### Work to complete:
Please write each record out again word for word.

### Recorded data:
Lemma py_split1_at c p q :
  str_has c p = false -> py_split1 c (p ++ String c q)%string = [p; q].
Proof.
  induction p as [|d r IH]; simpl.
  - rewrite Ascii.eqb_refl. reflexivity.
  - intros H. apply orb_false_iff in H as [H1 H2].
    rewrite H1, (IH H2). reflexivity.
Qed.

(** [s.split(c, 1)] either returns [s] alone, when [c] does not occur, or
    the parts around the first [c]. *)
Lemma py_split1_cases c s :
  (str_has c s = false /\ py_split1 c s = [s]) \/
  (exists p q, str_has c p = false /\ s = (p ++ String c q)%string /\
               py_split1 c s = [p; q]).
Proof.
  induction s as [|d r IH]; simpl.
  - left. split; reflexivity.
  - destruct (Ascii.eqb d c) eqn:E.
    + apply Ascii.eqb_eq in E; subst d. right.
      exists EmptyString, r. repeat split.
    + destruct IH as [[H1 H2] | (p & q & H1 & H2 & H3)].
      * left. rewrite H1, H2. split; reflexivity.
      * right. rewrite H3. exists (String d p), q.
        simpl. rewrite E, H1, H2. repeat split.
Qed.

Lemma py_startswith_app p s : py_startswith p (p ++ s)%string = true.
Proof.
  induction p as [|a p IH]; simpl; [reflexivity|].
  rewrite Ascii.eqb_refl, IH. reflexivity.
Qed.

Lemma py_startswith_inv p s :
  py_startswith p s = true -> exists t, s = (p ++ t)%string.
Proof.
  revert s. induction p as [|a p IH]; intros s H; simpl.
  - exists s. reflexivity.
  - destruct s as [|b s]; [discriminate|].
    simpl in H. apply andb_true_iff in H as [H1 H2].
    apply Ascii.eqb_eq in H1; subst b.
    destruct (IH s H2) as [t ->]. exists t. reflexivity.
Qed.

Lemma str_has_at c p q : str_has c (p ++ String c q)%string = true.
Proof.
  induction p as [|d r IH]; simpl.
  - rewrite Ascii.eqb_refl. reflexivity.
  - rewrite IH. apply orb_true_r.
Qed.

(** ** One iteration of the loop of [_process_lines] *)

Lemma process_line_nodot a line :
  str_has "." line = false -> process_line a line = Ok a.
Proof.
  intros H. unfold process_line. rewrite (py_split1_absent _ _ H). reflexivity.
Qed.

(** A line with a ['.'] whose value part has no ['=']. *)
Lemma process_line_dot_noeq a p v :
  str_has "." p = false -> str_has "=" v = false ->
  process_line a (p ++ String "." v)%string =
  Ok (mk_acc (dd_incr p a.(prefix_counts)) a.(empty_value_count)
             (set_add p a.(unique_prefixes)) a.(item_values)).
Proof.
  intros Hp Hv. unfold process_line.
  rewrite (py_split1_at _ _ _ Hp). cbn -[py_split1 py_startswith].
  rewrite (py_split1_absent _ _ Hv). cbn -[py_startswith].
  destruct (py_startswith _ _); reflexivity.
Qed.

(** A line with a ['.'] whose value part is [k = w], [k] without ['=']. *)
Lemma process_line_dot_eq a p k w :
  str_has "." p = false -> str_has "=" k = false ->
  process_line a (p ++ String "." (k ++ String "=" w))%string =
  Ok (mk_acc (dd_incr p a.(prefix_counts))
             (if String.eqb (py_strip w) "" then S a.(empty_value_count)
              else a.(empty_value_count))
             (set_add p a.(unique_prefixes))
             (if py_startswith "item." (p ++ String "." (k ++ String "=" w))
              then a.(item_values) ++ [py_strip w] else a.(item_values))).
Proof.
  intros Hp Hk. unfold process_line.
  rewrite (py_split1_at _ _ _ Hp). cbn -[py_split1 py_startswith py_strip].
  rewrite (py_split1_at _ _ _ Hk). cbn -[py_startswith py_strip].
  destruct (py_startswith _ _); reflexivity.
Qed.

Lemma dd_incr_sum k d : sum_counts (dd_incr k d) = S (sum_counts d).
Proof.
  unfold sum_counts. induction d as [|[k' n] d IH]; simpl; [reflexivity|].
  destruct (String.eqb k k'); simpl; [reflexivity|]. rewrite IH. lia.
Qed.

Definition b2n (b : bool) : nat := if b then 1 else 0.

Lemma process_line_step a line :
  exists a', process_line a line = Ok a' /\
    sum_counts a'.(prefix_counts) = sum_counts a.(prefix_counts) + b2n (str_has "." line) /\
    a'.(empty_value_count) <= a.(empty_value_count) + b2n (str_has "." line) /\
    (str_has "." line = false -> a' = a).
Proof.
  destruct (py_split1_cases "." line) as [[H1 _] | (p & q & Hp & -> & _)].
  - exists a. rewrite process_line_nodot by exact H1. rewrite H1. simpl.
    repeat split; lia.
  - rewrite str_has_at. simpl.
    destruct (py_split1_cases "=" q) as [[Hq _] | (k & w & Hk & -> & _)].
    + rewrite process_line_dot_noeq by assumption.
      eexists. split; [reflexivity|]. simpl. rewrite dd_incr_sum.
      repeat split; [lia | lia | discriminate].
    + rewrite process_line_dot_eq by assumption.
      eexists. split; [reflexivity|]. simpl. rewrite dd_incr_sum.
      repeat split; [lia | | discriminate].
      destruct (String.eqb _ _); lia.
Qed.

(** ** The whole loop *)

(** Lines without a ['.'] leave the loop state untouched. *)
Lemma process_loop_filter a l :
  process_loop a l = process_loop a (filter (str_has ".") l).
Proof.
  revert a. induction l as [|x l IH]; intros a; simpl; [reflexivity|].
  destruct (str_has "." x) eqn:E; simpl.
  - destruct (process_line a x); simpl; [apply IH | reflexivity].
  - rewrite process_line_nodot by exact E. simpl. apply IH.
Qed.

### Task answer:
Lemma py_split1_at c p q :
  str_has c p = false -> py_split1 c (p ++ String c q)%string = [p; q].
Proof.
  induction p as [|d r IH]; simpl.
  - rewrite Ascii.eqb_refl. reflexivity.
  - intros H. apply orb_false_iff in H as [H1 H2].
    rewrite H1, (IH H2). reflexivity.
Qed.

(** [s.split(c, 1)] either returns [s] alone, when [c] does not occur, or
    the parts around the first [c]. *)
Lemma py_split1_cases c s :
  (str_has c s = false /\ py_split1 c s = [s]) \/
  (exists p q, str_has c p = false /\ s = (p ++ String c q)%string /\
               py_split1 c s = [p; q]).
Proof.
  induction s as [|d r IH]; simpl.
  - left. split; reflexivity.
  - destruct (Ascii.eqb d c) eqn:E.
    + apply Ascii.eqb_eq in E; subst d. right.
      exists EmptyString, r. repeat split.
    + destruct IH as [[H1 H2] | (p & q & H1 & H2 & H3)].
      * left. rewrite H1, H2. split; reflexivity.
      * right. rewrite H3. exists (String d p), q.
        simpl. rewrite E, H1, H2. repeat split.
Qed.

Lemma py_startswith_app p s : py_startswith p (p ++ s)%string = true.
Proof.
  induction p as [|a p IH]; simpl; [reflexivity|].
  rewrite Ascii.eqb_refl, IH. reflexivity.
Qed.

Lemma py_startswith_inv p s :
  py_startswith p s = true -> exists t, s = (p ++ t)%string.
Proof.
  revert s. induction p as [|a p IH]; intros s H; simpl.
  - exists s. reflexivity.
  - destruct s as [|b s]; [discriminate|].
    simpl in H. apply andb_true_iff in H as [H1 H2].
    apply Ascii.eqb_eq in H1; subst b.
    destruct (IH s H2) as [t ->]. exists t. reflexivity.
Qed.

Lemma str_has_at c p q : str_has c (p ++ String c q)%string = true.
Proof.
  induction p as [|d r IH]; simpl.
  - rewrite Ascii.eqb_refl. reflexivity.
  - rewrite IH. apply orb_true_r.
Qed.

(** ** One iteration of the loop of [_process_lines] *)

Lemma process_line_nodot a line :
  str_has "." line = false -> process_line a line = Ok a.
Proof.
  intros H. unfold process_line. rewrite (py_split1_absent _ _ H). reflexivity.
Qed.

(** A line with a ['.'] whose value part has no ['=']. *)
Lemma process_line_dot_noeq a p v :
  str_has "." p = false -> str_has "=" v = false ->
  process_line a (p ++ String "." v)%string =
  Ok (mk_acc (dd_incr p a.(prefix_counts)) a.(empty_value_count)
             (set_add p a.(unique_prefixes)) a.(item_values)).
Proof.
  intros Hp Hv. unfold process_line.
  rewrite (py_split1_at _ _ _ Hp). cbn -[py_split1 py_startswith].
  rewrite (py_split1_absent _ _ Hv). cbn -[py_startswith].
  destruct (py_startswith _ _); reflexivity.
Qed.

(** A line with a ['.'] whose value part is [k = w], [k] without ['=']. *)
Lemma process_line_dot_eq a p k w :
  str_has "." p = false -> str_has "=" k = false ->
  process_line a (p ++ String "." (k ++ String "=" w))%string =
  Ok (mk_acc (dd_incr p a.(prefix_counts))
             (if String.eqb (py_strip w) "" then S a.(empty_value_count)
              else a.(empty_value_count))
             (set_add p a.(unique_prefixes))
             (if py_startswith "item." (p ++ String "." (k ++ String "=" w))
              then a.(item_values) ++ [py_strip w] else a.(item_values))).
Proof.
  intros Hp Hk. unfold process_line.
  rewrite (py_split1_at _ _ _ Hp). cbn -[py_split1 py_startswith py_strip].
  rewrite (py_split1_at _ _ _ Hk). cbn -[py_startswith py_strip].
  destruct (py_startswith _ _); reflexivity.
Qed.

Lemma dd_incr_sum k d : sum_counts (dd_incr k d) = S (sum_counts d).
Proof.
  unfold sum_counts. induction d as [|[k' n] d IH]; simpl; [reflexivity|].
  destruct (String.eqb k k'); simpl; [reflexivity|]. rewrite IH. lia.
Qed.

Definition b2n (b : bool) : nat := if b then 1 else 0.

Lemma process_line_step a line :
  exists a', process_line a line = Ok a' /\
    sum_counts a'.(prefix_counts) = sum_counts a.(prefix_counts) + b2n (str_has "." line) /\
    a'.(empty_value_count) <= a.(empty_value_count) + b2n (str_has "." line) /\
    (str_has "." line = false -> a' = a).
Proof.
  destruct (py_split1_cases "." line) as [[H1 _] | (p & q & Hp & -> & _)].
  - exists a. rewrite process_line_nodot by exact H1. rewrite H1. simpl.
    repeat split; lia.
  - rewrite str_has_at. simpl.
    destruct (py_split1_cases "=" q) as [[Hq _] | (k & w & Hk & -> & _)].
    + rewrite process_line_dot_noeq by assumption.
      eexists. split; [reflexivity|]. simpl. rewrite dd_incr_sum.
      repeat split; [lia | lia | discriminate].
    + rewrite process_line_dot_eq by assumption.
      eexists. split; [reflexivity|]. simpl. rewrite dd_incr_sum.
      repeat split; [lia | | discriminate].
      destruct (String.eqb _ _); lia.
Qed.

(** ** The whole loop *)

(** Lines without a ['.'] leave the loop state untouched. *)
Lemma process_loop_filter a l :
  process_loop a l = process_loop a (filter (str_has ".") l).
Proof.
  revert a. induction l as [|x l IH]; intros a; simpl; [reflexivity|].
  destruct (str_has "." x) eqn:E; simpl.
  - destruct (process_line a x); simpl; [apply IH | reflexivity].
  - rewrite process_line_nodot by exact E. simpl. apply IH.
Qed.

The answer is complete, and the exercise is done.